Is Environmental Exposure Associated with Reproductive Health Impairments?

  • Sunil Kumar

Received Date: 27.04.2007 Accepted Date: 01.10.2007 J Turk Ger Gynecol Assoc 2008;9(1):60-69

All living beings and even non-living things are exposed to various exogenous as well as environmentally persistent chemicals through different routes. Thousands of tons of synthetic chemicals are produced worldwide annually. Upon being released into the environment, they persist for decades. Many of them identified as endocrine-disruptor chemicals (EDCs) have hormone-mimicking properties and might affects on the fertility of different species. Evidence has steadily accumulated in recent decades of the detrimental effects of the EDCs released to the environment on the reproductive health and related outcomes, such as, deterioration of semen quality, increase incidence of cryptorchidism, hypospadias, and testicular and prostate cancer in the male and a rising trend of breast cancers, and endometriosis (a disease where uterine endometrial tissue grows outside the uterus), menstrual disorders, etc in the female, and increasing genital defects in both sexes.
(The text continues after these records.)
(* ===== verification/FsFacts.v ===== *)
(** Specifications of the file-system operations, whatever outcomes the
    environment gives their system calls. *)
From S2P Require Import Prelude Util Storage Fs.

(** * Well-formed file systems *)

(** Directory entries name inodes in use, and no inode has two names (the
    server creates no hard links). *)
Definition fs_wf (fs : Fs) : Prop :=
  (forall p i, fs_dir fs !! p = Some i -> (i < fs_next fs)%nat) /\
  (forall p q i, fs_dir fs !! p = Some i -> fs_dir fs !! q = Some i -> p = q).

(** Only the contents of inode [fd] changed: [b] was appended. *)
Definition appended (fd : nat) (b : bytes) (fs fs' : Fs) : Prop :=
  fs_dir fs' = fs_dir fs /\ fs_next fs' = fs_next fs /\
  content fs' fd = content fs fd ++ b /\
  forall i, i <> fd -> content fs' i = content fs i.

Lemma appended_nil fd fs : appended fd [] fs fs.
Proof. split; [done|]. split; [done|]. by rewrite app_nil_r. Qed.

Lemma appended_fs_append fd b fs : appended fd b fs (fs_append fd b fs).
Proof.
  unfold appended, fs_append, content. cbn [fs_dir fs_data fs_next]. split; [done|]. split; [done|].
  split; [by rewrite lookup_insert_eq|]. intros i Hi. by rewrite lookup_insert_ne.
Qed.

Lemma appended_trans fd b1 b2 fs1 fs2 fs3 :
  appended fd b1 fs1 fs2 -> appended fd b2 fs2 fs3 -> appended fd (b1 ++ b2) fs1 fs3.
Proof.
  intros (D1 & N1 & C1 & O1) (D2 & N2 & C2 & O2). unfold appended.
  rewrite D2, N2, C2, C1, app_assoc. split; [done|]. split; [done|]. split; [done|].
  intros i Hi. by rewrite O2, O1.
Qed.

Lemma appended_wf fd b fs fs' : appended fd b fs fs' -> fs_wf fs -> fs_wf fs'.
Proof. intros (D & N & _) [H1 H2]. unfold fs_wf. by rewrite D, N. Qed.

(** Appending to another inode leaves the file at [p] as it is. *)
Lemma appended_file_at fd b fs fs' p :
  appended fd b fs fs' -> fs_dir fs !! p <> Some fd -> file_at fs' p = file_at fs p.
Proof.
  intros (D & _ & _ & O) Hp. unfold file_at. rewrite D. destruct (fs_dir fs !! p) as [i|]; [|done].
  simpl. rewrite O by congruence. done.
Qed.

(** * Opening, renaming, removing *)

Lemma fs_open_spec trunc path fs :
  fs_wf fs ->
  let '(i, fs') := fs_open trunc path fs in
  fs_wf fs' /\ fs_dir fs' !! path = Some i /\
  content fs' i = (if trunc then [] else default [] (file_at fs path)) /\
  (forall q, q <> path -> fs_dir fs' !! q = fs_dir fs !! q) /\
  (forall j, j <> i -> content fs' j = content fs j) /\
  (forall q j, q <> path -> fs_dir fs !! q = Some j -> j <> i).
Proof.
  intros [Hb Hinj]. unfold fs_open, file_at. destruct (fs_dir fs !! path) as [i|] eqn:Hp.
  - assert (Hne : forall q j, q <> path -> fs_dir fs !! q = Some j -> j <> i).
    { intros q j Hq Hj ->. by apply Hq, (Hinj q path i). }
    destruct trunc; unfold content; simpl; (split; [done|]; split; [done|]); simpl.
    + split; [by rewrite lookup_insert_eq|]. split; [done|]. split; [|done].
      intros j Hj. by rewrite lookup_insert_ne.
    + done.
  - unfold content. simpl. split; [split|].
    + intros p i Hi. destruct (decide (p = path)) as [->|Hq]; simpl in Hi.
      * rewrite lookup_insert_eq in Hi. simplify_eq. simpl. lia.
      * rewrite lookup_insert_ne in Hi by done. apply Hb in Hi. simpl. lia.
    + intros p q i Hpi Hqi. simpl in *.
      destruct (decide (p = path)) as [->|Hp'], (decide (q = path)) as [->|Hq'];
        rewrite ?lookup_insert_eq, ?lookup_insert_ne in * by done; simplify_eq; try done.
      * apply Hb in Hqi. lia.
      * apply Hb in Hpi. lia.
      * by apply (Hinj p q i).
    + split; [by rewrite lookup_insert_eq|]. split; [rewrite lookup_insert_eq; by destruct trunc|].
      split; [intros q Hq; by rewrite lookup_insert_ne|].
      split; [intros j Hj; by rewrite lookup_insert_ne|].
      intros q j Hq Hj. apply Hb in Hj. lia.
Qed.

Lemma fs_rename_spec from to fs i :
  fs_wf fs -> fs_dir fs !! from = Some i -> from <> to ->
  let fs' := fs_rename from to fs in
  fs_wf fs' /\ fs_dir fs' !! to = Some i /\ file_at fs' to = Some (content fs i) /\
  (forall q, q <> to -> q <> from -> fs_dir fs' !! q = fs_dir fs !! q).
Proof.
  intros [Hb Hinj] Hi Hne. unfold fs_rename. rewrite Hi. split; [split|].
  - intros p j Hj. simpl in *. destruct (decide (p = to)) as [->|].
    + rewrite lookup_insert_eq in Hj. simplify_eq. by eapply Hb.
    + rewrite lookup_insert_ne in Hj by done. apply lookup_delete_Some in Hj as [_ Hj]. by eapply Hb.
  - intros p q j Hp Hq. simpl in *.
    destruct (decide (p = to)) as [->|Hp'], (decide (q = to)) as [->|Hq'];
      rewrite ?lookup_insert_eq, ?lookup_insert_ne in * by done;
      rewrite ?lookup_delete_Some in *; simplify_eq; try done.
    + destruct Hq as [Hq Hq2]. by destruct Hq; apply (Hinj from q j).
    + destruct Hp as [Hp Hp2]. by destruct Hp; apply (Hinj from p j).
    + destruct Hp, Hq. by apply (Hinj p q j).
  - simpl. unfold file_at, content. simpl. rewrite lookup_insert_eq. split; [done|]. split; [done|].
    intros q Hq1 Hq2. by rewrite lookup_insert_ne, lookup_delete_ne by done.
Qed.

Lemma fs_remove_wf path fs : fs_wf fs -> fs_wf (fs_remove path fs).
Proof.
  intros [Hb Hinj]. split; simpl.
  - intros p i [_ Hi]%lookup_delete_Some. by eapply Hb.
  - intros p q i [_ Hp]%lookup_delete_Some [_ Hq]%lookup_delete_Some. by eapply Hinj.
Qed.

Lemma fs_remove_file_at path fs p : p <> path -> file_at (fs_remove path fs) p = file_at fs p.
Proof. intros Hp. unfold file_at, fs_remove, content. simpl. by rewrite lookup_delete_ne. Qed.

(** * Weakest preconditions of the calls *)

(** States with the same files, between which no clock was read. *)
Definition same_fs (s s' : Sys) : Prop := s_fs s' = s_fs s /\ s_ticks s' = s_ticks s.

Lemma wp_next_io (Q : Io -> Sys -> Prop) s :
  (forall o s', same_fs s s' -> Q o s') -> wp next_io Q s.
Proof. intros HQ. unfold wp, next_io. by destruct (s_io s); apply HQ. Qed.

Lemma wp_syscall (Q : option bytes -> Sys -> Prop) s :
  (forall r s', same_fs s s' -> Q r s') -> wp syscall Q s.
Proof. intros HQ. apply wp_bind, wp_next_io. intros o s' Hs. apply wp_ret. by apply HQ. Qed.

Lemma wp_on_fs f (Q : unit -> Sys -> Prop) s :
  (forall s', s_fs s' = f (s_fs s) -> s_ticks s' = s_ticks s -> Q tt s') -> wp (on_fs f) Q s.
Proof. intros HQ. by apply HQ. Qed.

Lemma wp_look_fs {A} (f : Fs -> A) (Q : A -> Sys -> Prop) s : Q (f (s_fs s)) s -> wp (look_fs f) Q s.
Proof. done. Qed.

Lemma wp_read_clock clock (Q : Z -> Sys -> Prop) s :
  (forall s', s_fs s' = s_fs s -> s_ticks s' = S (s_ticks s) -> Q (clock (s_ticks s)) s') ->
  wp (read_clock clock) Q s.
Proof. intros HQ. by apply HQ. Qed.

Lemma wp_open_file trunc path (Q : bytes + nat -> Sys -> Prop) s :
  (forall m s', same_fs s s' -> Q (inl m) s') ->
  (forall s', s_fs s' = (fs_open trunc path (s_fs s)).2 -> s_ticks s' = s_ticks s ->
     Q (inr (fs_open trunc path (s_fs s)).1) s') ->
  wp (open_file trunc path) Q s.
Proof.
  intros Herr Hok. apply wp_bind, wp_syscall. intros [m|] s' [Hf Ht]; [by apply wp_ret, Herr|].
  unfold wp. destruct (fs_open trunc path (s_fs s')) as [i fs] eqn:E.
  specialize (Hok (MkSys fs (s_io s') (s_ticks s'))). rewrite <- Hf, E in Hok. by apply Hok.
Qed.

Lemma wp_rename from to (Q : option bytes -> Sys -> Prop) s :
  (forall m s', same_fs s s' -> Q (Some m) s') ->
  (forall s', s_fs s' = fs_rename from to (s_fs s) -> s_ticks s' = s_ticks s -> Q None s') ->
  wp (rename from to) Q s.
Proof.
  intros Herr Hok. apply wp_bind, wp_syscall. intros [m|] s' [Hf Ht]; [by apply wp_ret, Herr|].
  apply wp_bind, wp_on_fs. intros s2 Hf2 Ht2. apply wp_ret, Hok; congruence.
Qed.

Lemma wp_remove path (Q : bytes -> Sys -> Prop) s :
  (forall m s', (s_fs s' = s_fs s \/ s_fs s' = fs_remove path (s_fs s)) -> s_ticks s' = s_ticks s -> Q m s') ->
  wp (remove path) Q s.
Proof.
  intros HQ. apply wp_bind, wp_syscall. intros [m|] s' [Hf Ht]; [by apply wp_ret, HQ; [left|]|].
  apply wp_bind, wp_on_fs. intros s2 Hf2 Ht2. apply wp_ret, HQ; [right|]; congruence.
Qed.

Lemma wp_ensure_parent_dir fail path (Q : Status -> Sys -> Prop) s :
  (forall st s', same_fs s s' -> Q st s') -> wp (ensure_parent_dir fail path) Q s.
Proof.
  intros HQ. unfold ensure_parent_dir. destruct (parent_path path); [by apply wp_ret, HQ|].
  apply wp_bind, wp_syscall. intros [m|] s' Hs; by apply wp_ret, HQ.
Qed.

Lemma wp_sync_fd target (Q : Status -> Sys -> Prop) s :
  (forall st s', same_fs s s' -> Q st s') -> wp (sync_fd target) Q s.
Proof. intros HQ. apply wp_bind, wp_syscall. intros r s' Hs. by apply wp_ret, HQ. Qed.

Lemma wp_close_fd target (Q : Status -> Sys -> Prop) s :
  (forall st s', same_fs s s' -> Q st s') -> wp (close_fd target) Q s.
Proof. intros HQ. apply wp_bind, wp_syscall. intros r s' Hs. by apply wp_ret, HQ. Qed.

Lemma same_fs_trans s1 s2 s3 : same_fs s1 s2 -> same_fs s2 s3 -> same_fs s1 s3.
Proof. unfold same_fs. intuition congruence. Qed.

Lemma wp_sync_parent_dir path (Q : unit -> Sys -> Prop) s :
  (forall s', same_fs s s' -> Q tt s') -> wp (sync_parent_dir_best_effort path) Q s.
Proof.
  intros HQ. unfold sync_parent_dir_best_effort. destruct (parent_path path); [by apply wp_ret, HQ|].
  apply wp_bind, wp_syscall. intros [m|] s1 H1; [by apply wp_ret, HQ|].
  apply wp_bind, wp_syscall. intros r2 s2 H2. apply wp_bind, wp_syscall. intros r3 s3 H3.
  apply wp_ret, HQ. eauto using same_fs_trans.
Qed.

(** * Writing *)

(** Whatever happens, what a write leaves is a prefix of the data; all of it
    when it reports success. *)
Lemma write_loop_spec io fd b fs :
  let '(st, (fs', _)) := write_loop io fd b fs in
  exists b', b' `prefix_of` b /\ appended fd b' fs fs' /\ (ok_status st = true -> b' = b).
Proof.
  revert b fs. induction io as [|o io IH]; intros [|c b] fs; cbn [write_loop];
    try (exists []; split; [apply prefix_nil|]; split; [apply appended_nil|done]).
  - exists (c :: b). split; [done|]. split; [apply appended_fs_append|done].
  - destruct o as [|n| |m].
    + exists (c :: b). split; [done|]. split; [apply appended_fs_append|done].
    + destruct (n =? 0)%nat; [exists []; split; [apply prefix_nil|]; split; [apply appended_nil|done]|].
      specialize (IH (drop n (c :: b)) (fs_append fd (take n (c :: b)) fs)).
      destruct (write_loop io fd _ _) as [st [fs' io']]. destruct IH as (b' & [q Hq] & Ha & Hok).
      exists (take n (c :: b) ++ b'). split; [|split].
      * exists q. by rewrite <- app_assoc, <- Hq, take_drop.
      * eapply appended_trans; [apply appended_fs_append|done].
      * intros Hst. by rewrite Hok, take_drop.
    + apply (IH (c :: b) fs).
    + exists []. split; [apply prefix_nil|]. split; [apply appended_nil|done].
Qed.

Lemma wp_write_all fd b (Q : Status -> Sys -> Prop) s :
  (forall st s' b', b' `prefix_of` b -> appended fd b' (s_fs s) (s_fs s') -> s_ticks s' = s_ticks s ->
     (ok_status st = true -> b' = b) -> Q st s') ->
  wp (write_all fd b) Q s.
Proof.
  intros HQ. unfold wp, write_all. pose proof (write_loop_spec (s_io s) fd b (s_fs s)) as Hw.
  destruct (write_loop _ fd b _) as [st [fs' io']]. destruct Hw as (b' & Hp & Ha & Hok).
  by apply (HQ st (MkSys fs' io' (s_ticks s)) b').
Qed.

(** A stream insertion: likewise. *)
Lemma wp_stream_put fd good b (Q : bool -> Sys -> Prop) s :
  (forall r s' b', b' `prefix_of` b -> appended fd b' (s_fs s) (s_fs s') -> s_ticks s' = s_ticks s ->
     (r = true -> good = true /\ b' = b) -> Q r s') ->
  wp (stream_put fd good b) Q s.
Proof.
  intros HQ. unfold stream_put.
  assert (Hnone : forall s', same_fs s s' -> Q false s').
  { intros s' [Hf Ht]. apply (HQ false s' []); [apply prefix_nil| |done|done].
    rewrite Hf. apply appended_nil. }
  destruct good; [|by apply wp_ret, Hnone].
  apply wp_bind, wp_next_io. intros [|n| |m] s1 [Hf Ht]; try (by apply wp_ret, Hnone).
  - apply wp_bind, wp_on_fs. intros s2 Hf2 Ht2. apply wp_ret, (HQ true s2 b); [done| |congruence|done].
    rewrite Hf2, Hf. apply appended_fs_append.
  - apply wp_bind, wp_on_fs. intros s2 Hf2 Ht2.
    apply wp_ret, (HQ false s2 (take n b)); [apply prefix_take| |congruence|done].
    rewrite Hf2, Hf. apply appended_fs_append.
Qed.

Lemma wp_stream_close good (Q : bool -> Sys -> Prop) s :
  (forall r s', same_fs s s' -> (r = true -> good = true) -> Q r s') -> wp (stream_close good) Q s.
Proof.
  intros HQ. apply wp_bind, wp_syscall. intros [m|] s' Hs; apply wp_ret, HQ; done.
Qed.

(** A temporary file never shares its inode with another path. *)
Lemma open_tmp_untouched tmp fs p b fs2 :
  fs_wf fs -> p <> tmp ->
  appended (fs_open true tmp fs).1 b (fs_open true tmp fs).2 fs2 ->
  fs_wf fs2 /\ file_at fs2 p = file_at fs p /\
  fs_dir fs2 !! tmp = Some (fs_open true tmp fs).1 /\ content fs2 (fs_open true tmp fs).1 = b /\
  fs_dir fs2 !! p = fs_dir fs !! p.
Proof.
  intros Hwf Hp Ha. pose proof (fs_open_spec true tmp fs Hwf) as Ho.
  destruct (fs_open true tmp fs) as [i fs1]. cbn [fst snd] in *.
  destruct Ho as (Hwf1 & Hd & Hc & Hother & Hcont & Hne).
  pose proof Ha as (D & _ & C & _).
  split; [by eapply appended_wf|]. split; [|split; [by rewrite D|split; [by rewrite C, Hc|by rewrite D, Hother]]].
  rewrite (appended_file_at i b fs1 fs2).
  - unfold file_at. rewrite Hother by done. destruct (fs_dir fs !! p) as [j|] eqn:Hj; [|done].
    simpl. by rewrite Hcont by (by eapply Hne).
  - done.
  - rewrite Hother by done. intros Hj. by eapply Hne in Hj.
Qed.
There are reports mostly from animal studies including those in the wild life that exposure to EDCs while in the uterus may harm the fetus and lead to anomalous development of reproductive organs resulting in subfertility. There is need to program well controlled studies to correlate the chosen effect parameters with the exposure level in order to obtain specific information on the chemicals responsible for these adverse effects and plan the measures to be taken to reduce exposure.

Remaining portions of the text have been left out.